(** * Structured-tree transforms of the MLX Python bindings

    A shallow embedding of [python/src/transforms.cpp]: the drivers behind
    [grad] / [value_and_grad], [vmap], [compile] and [custom_function], and
    the properties of them that the specification states.

    Python objects are modelled as trees over tensor leaves, C++ exceptions
    as an error monad, and everything a driver mutates (argument containers,
    the process-wide structure cache, the trace cache of the primitive
    layer) is threaded as explicit state. *)

From Stdlib Require Import ZArith Lia.
From stdpp Require Import base option list sorting gmap strings.

Local Open Scope Z_scope.

(* ===================================================================== *)
(** * Part I: definitions *)
(* ===================================================================== *)

(** ** Exceptions

    Every failure of [transforms.cpp] is a [std::invalid_argument] that
    differs only in its message; one constructor stands for each throw
    site.  The remaining constructors are the exceptions of the libraries
    the file calls into. *)

Inductive exn : Type :=
  (* py_value_and_grad, at wrap time *)
| no_argument_requested
| negative_argument_index (i : Z)
| duplicate_argument_index (i : Z)
  (* py_value_and_grad, at call time *)
| argument_index_out_of_range (i : Z) (nargs : nat)
| missing_keyword_argument (key : string)
  (* py_value_and_grad, return value of the traced callable *)
| return_not_scalar_array
| return_not_array_or_tuple
| return_empty_tuple
| return_first_not_array
  (* py_vmap *)
| invalid_vectorization_axis (output_axes : bool) (axis : Z)
| axis_must_be_int_or_none
| arguments_only_arrays
  (* PyCompiledFun *)
| compile_unsupported_argument
  (* custom_function overrides *)
| custom_only_positional
| custom_vmap_not_pair
  (* trees.cpp *)
| tree_leaf_not_array
| tree_too_few_values
| tree_structure_mismatch
  (* std::unordered_map::at, nb::cast, and an exception of the callable *)
| out_of_range
| cast_error
| python_error (code : Z)
  (* reading a std::vector past its end *)
| undefined_behaviour.

(** The error taxonomy of the specification (section 7). *)
Inductive error_class : Type :=
| InvalidArgumentError
| TreeLeafError
| StructureMismatchError
| ReturnContractError
| AxisError
| ArityError
| UnsupportedArgumentError
| ForeignError.

Definition class_of (e : exn) : error_class :=
  match e with
  | no_argument_requested | negative_argument_index _
  | duplicate_argument_index _ | argument_index_out_of_range _ _
  | missing_keyword_argument _ => InvalidArgumentError
  | return_not_scalar_array | return_not_array_or_tuple
  | return_empty_tuple | return_first_not_array => ReturnContractError
  | invalid_vectorization_axis _ _ | axis_must_be_int_or_none
  | arguments_only_arrays => AxisError
  | compile_unsupported_argument => InvalidArgumentError
  | custom_only_positional => UnsupportedArgumentError
  | custom_vmap_not_pair => ArityError
  | tree_leaf_not_array => TreeLeafError
  | tree_too_few_values => ArityError
  | tree_structure_mismatch => StructureMismatchError
  | out_of_range | cast_error | python_error _
  | undefined_behaviour => ForeignError
  end.

Inductive result (A : Type) : Type :=
| Ok (a : A)
| Raise (e : exn).
Arguments Ok {A} a.
Arguments Raise {A} e.

#[global] Instance result_ret : MRet result := fun A a => Ok a.
#[global] Instance result_bind : MBind result := fun A B f m =>
  match m with
  | Ok a => f a
  | Raise e => Raise e
  end.
#[global] Instance result_fmap : FMap result := fun A B f m =>
  match m with
  | Ok a => Ok (f a)
  | Raise e => Raise e
  end.

Definition is_ok {A} (m : result A) : bool :=
  match m with Ok _ => true | Raise _ => false end.

Definition raises {A} (m : result A) (c : error_class) : Prop :=
  exists e, m = Raise e /\ class_of e = c.

(** A computation that does not fail with an [InvalidArgumentError]. *)
Definition quiet {A} (m : result A) : Prop :=
  forall e, m = Raise e -> class_of e <> InvalidArgumentError.

(** ** Python objects *)

(** [mx::array]: an immutable handle.  The drivers look only at its
    identity ([id()]) and, in [vmap], at its rank ([ndim()]). *)
Record array : Type := mk_array { arr_id : Z; arr_shape : list Z }.

Definition ndim (x : array) : nat := length (arr_shape x).

#[global] Instance array_eq_dec : EqDecision array.
Proof. solve_decision. Defined.

(** Leaves that are not arrays.  A [float] is kept as the 64-bit pattern of
    its [double], which is all that [transforms.cpp] reads of it. *)
Inductive constant : Type :=
| CInt (z : Z)
| CFloat (bits : Z)
| CStr (s : string)
| CNone.

#[global] Instance constant_eq_dec : EqDecision constant.
Proof. solve_decision. Defined.

(** A tree of Python containers over leaves of type [A]: [tree array] is a
    Python value, [tree unit] a structure descriptor (every array replaced
    by the placeholder).  A [dict] keeps its items in iteration order. *)
Unset Elimination Schemes.
Inductive tree (A : Type) : Type :=
| TArr (a : A)
| TConst (c : constant)
| TList (l : list (tree A))
| TTuple (l : list (tree A))
| TDict (d : list (string * tree A)).
Set Elimination Schemes.
Arguments TArr {A} a.
Arguments TConst {A} c.
Arguments TList {A} l.
Arguments TTuple {A} l.
Arguments TDict {A} d.

Abbreviation pyobj := (tree array).
Abbreviation structure := (tree unit).
Abbreviation py_none := (TConst CNone).

Definition is_array {A} (t : tree A) : bool :=
  match t with TArr _ => true | _ => false end.

Definition is_none {A} (t : tree A) : bool :=
  match t with TConst CNone => true | _ => false end.

(** ** Tree helpers ([python/src/trees.cpp]) *)

Module Trees.

(** Threading a state through the elements of a container, left to right. *)
Definition list_traverse {X Y S : Type} (g : X -> S -> result (Y * S)) :
    list X -> S -> result (list Y * S) :=
  fix go (l : list X) (s : S) : result (list Y * S) :=
    match l with
    | [] => Ok ([], s)
    | x :: r =>
        '(y, s1) ← g x s;
        '(r', s2) ← go r s1;
        Ok (y :: r', s2)
    end.

Definition list_collect {X Y : Type} (g : X -> result (list Y)) :
    list X -> result (list Y) :=
  fix go (l : list X) : result (list Y) :=
    match l with
    | [] => Ok []
    | x :: r => ys ← g x; rs ← go r; Ok (ys ++ rs)
    end.

(** Modelled from the spec: [tree_flatten] of trees.cpp, section 4.1
    "flatten(tree, strict)": a depth-first traversal in which sequences and
    mappings recurse, tensor leaves append to the output, and a non-tensor
    leaf is dropped unless [strict] is set, in which case it fails. *)
Fixpoint tree_flatten {A} (t : tree A) (strict : bool) : result (list A) :=
  match t with
  | TArr a => Ok [a]
  | TConst _ => if strict then Raise tree_leaf_not_array else Ok []
  | TList l => list_collect (fun x => tree_flatten x strict) l
  | TTuple l => list_collect (fun x => tree_flatten x strict) l
  | TDict d => list_collect (fun kv => tree_flatten kv.2 strict) d
  end.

■ **To do**: Your answer should consist of the material above, written out word for word.

■ **Your solution**:
(** * Structured-tree transforms of the MLX Python bindings

    A shallow embedding of [python/src/transforms.cpp]: the drivers behind
    [grad] / [value_and_grad], [vmap], [compile] and [custom_function], and
    the properties of them that the specification states.

    Python objects are modelled as trees over tensor leaves, C++ exceptions
    as an error monad, and everything a driver mutates (argument containers,
    the process-wide structure cache, the trace cache of the primitive
    layer) is threaded as explicit state. *)

From Stdlib Require Import ZArith Lia.
From stdpp Require Import base option list sorting gmap strings.

Local Open Scope Z_scope.

(* ===================================================================== *)
(** * Part I: definitions *)
(* ===================================================================== *)

(** ** Exceptions

    Every failure of [transforms.cpp] is a [std::invalid_argument] that
    differs only in its message; one constructor stands for each throw
    site.  The remaining constructors are the exceptions of the libraries
    the file calls into. *)

Inductive exn : Type :=
  (* py_value_and_grad, at wrap time *)
| no_argument_requested
| negative_argument_index (i : Z)
| duplicate_argument_index (i : Z)
  (* py_value_and_grad, at call time *)
| argument_index_out_of_range (i : Z) (nargs : nat)
| missing_keyword_argument (key : string)
  (* py_value_and_grad, return value of the traced callable *)
| return_not_scalar_array
| return_not_array_or_tuple
| return_empty_tuple
| return_first_not_array
  (* py_vmap *)
| invalid_vectorization_axis (output_axes : bool) (axis : Z)
| axis_must_be_int_or_none
| arguments_only_arrays
  (* PyCompiledFun *)
| compile_unsupported_argument
  (* custom_function overrides *)
| custom_only_positional
| custom_vmap_not_pair
  (* trees.cpp *)
| tree_leaf_not_array
| tree_too_few_values
| tree_structure_mismatch
  (* std::unordered_map::at, nb::cast, and an exception of the callable *)
| out_of_range
| cast_error
| python_error (code : Z)
  (* reading a std::vector past its end *)
| undefined_behaviour.

(** The error taxonomy of the specification (section 7). *)
Inductive error_class : Type :=
| InvalidArgumentError
| TreeLeafError
| StructureMismatchError
| ReturnContractError
| AxisError
| ArityError
| UnsupportedArgumentError
| ForeignError.

Definition class_of (e : exn) : error_class :=
  match e with
  | no_argument_requested | negative_argument_index _
  | duplicate_argument_index _ | argument_index_out_of_range _ _
  | missing_keyword_argument _ => InvalidArgumentError
  | return_not_scalar_array | return_not_array_or_tuple
  | return_empty_tuple | return_first_not_array => ReturnContractError
  | invalid_vectorization_axis _ _ | axis_must_be_int_or_none
  | arguments_only_arrays => AxisError
  | compile_unsupported_argument => InvalidArgumentError
  | custom_only_positional => UnsupportedArgumentError
  | custom_vmap_not_pair => ArityError
  | tree_leaf_not_array => TreeLeafError
  | tree_too_few_values => ArityError
  | tree_structure_mismatch => StructureMismatchError
  | out_of_range | cast_error | python_error _
  | undefined_behaviour => ForeignError
  end.

Inductive result (A : Type) : Type :=
| Ok (a : A)
| Raise (e : exn).
Arguments Ok {A} a.
Arguments Raise {A} e.

#[global] Instance result_ret : MRet result := fun A a => Ok a.
#[global] Instance result_bind : MBind result := fun A B f m =>
  match m with
  | Ok a => f a
  | Raise e => Raise e
  end.
#[global] Instance result_fmap : FMap result := fun A B f m =>
  match m with
  | Ok a => Ok (f a)
  | Raise e => Raise e
  end.

Definition is_ok {A} (m : result A) : bool :=
  match m with Ok _ => true | Raise _ => false end.

Definition raises {A} (m : result A) (c : error_class) : Prop :=
  exists e, m = Raise e /\ class_of e = c.

(** A computation that does not fail with an [InvalidArgumentError]. *)
Definition quiet {A} (m : result A) : Prop :=
  forall e, m = Raise e -> class_of e <> InvalidArgumentError.

(** ** Python objects *)

(** [mx::array]: an immutable handle.  The drivers look only at its
    identity ([id()]) and, in [vmap], at its rank ([ndim()]). *)
Record array : Type := mk_array { arr_id : Z; arr_shape : list Z }.

Definition ndim (x : array) : nat := length (arr_shape x).

#[global] Instance array_eq_dec : EqDecision array.
Proof. solve_decision. Defined.

(** Leaves that are not arrays.  A [float] is kept as the 64-bit pattern of
    its [double], which is all that [transforms.cpp] reads of it. *)
Inductive constant : Type :=
| CInt (z : Z)
| CFloat (bits : Z)
| CStr (s : string)
| CNone.

#[global] Instance constant_eq_dec : EqDecision constant.
Proof. solve_decision. Defined.

(** A tree of Python containers over leaves of type [A]: [tree array] is a
    Python value, [tree unit] a structure descriptor (every array replaced
    by the placeholder).  A [dict] keeps its items in iteration order. *)
Unset Elimination Schemes.
Inductive tree (A : Type) : Type :=
| TArr (a : A)
| TConst (c : constant)
| TList (l : list (tree A))
| TTuple (l : list (tree A))
| TDict (d : list (string * tree A)).
Set Elimination Schemes.
Arguments TArr {A} a.
Arguments TConst {A} c.
Arguments TList {A} l.
Arguments TTuple {A} l.
Arguments TDict {A} d.

Abbreviation pyobj := (tree array).
Abbreviation structure := (tree unit).
Abbreviation py_none := (TConst CNone).

Definition is_array {A} (t : tree A) : bool :=
  match t with TArr _ => true | _ => false end.

Definition is_none {A} (t : tree A) : bool :=
  match t with TConst CNone => true | _ => false end.

(** ** Tree helpers ([python/src/trees.cpp]) *)

Module Trees.

(** Threading a state through the elements of a container, left to right. *)
Definition list_traverse {X Y S : Type} (g : X -> S -> result (Y * S)) :
    list X -> S -> result (list Y * S) :=
  fix go (l : list X) (s : S) : result (list Y * S) :=
    match l with
    | [] => Ok ([], s)
    | x :: r =>
        '(y, s1) ← g x s;
        '(r', s2) ← go r s1;
        Ok (y :: r', s2)
    end.

Definition list_collect {X Y : Type} (g : X -> result (list Y)) :
    list X -> result (list Y) :=
  fix go (l : list X) : result (list Y) :=
    match l with
    | [] => Ok []
    | x :: r => ys ← g x; rs ← go r; Ok (ys ++ rs)
    end.

(** Modelled from the spec: [tree_flatten] of trees.cpp, section 4.1
    "flatten(tree, strict)": a depth-first traversal in which sequences and
    mappings recurse, tensor leaves append to the output, and a non-tensor
    leaf is dropped unless [strict] is set, in which case it fails. *)
Fixpoint tree_flatten {A} (t : tree A) (strict : bool) : result (list A) :=
  match t with
  | TArr a => Ok [a]
  | TConst _ => if strict then Raise tree_leaf_not_array else Ok []
  | TList l => list_collect (fun x => tree_flatten x strict) l
  | TTuple l => list_collect (fun x => tree_flatten x strict) l
  | TDict d => list_collect (fun kv => tree_flatten kv.2 strict) d
  end.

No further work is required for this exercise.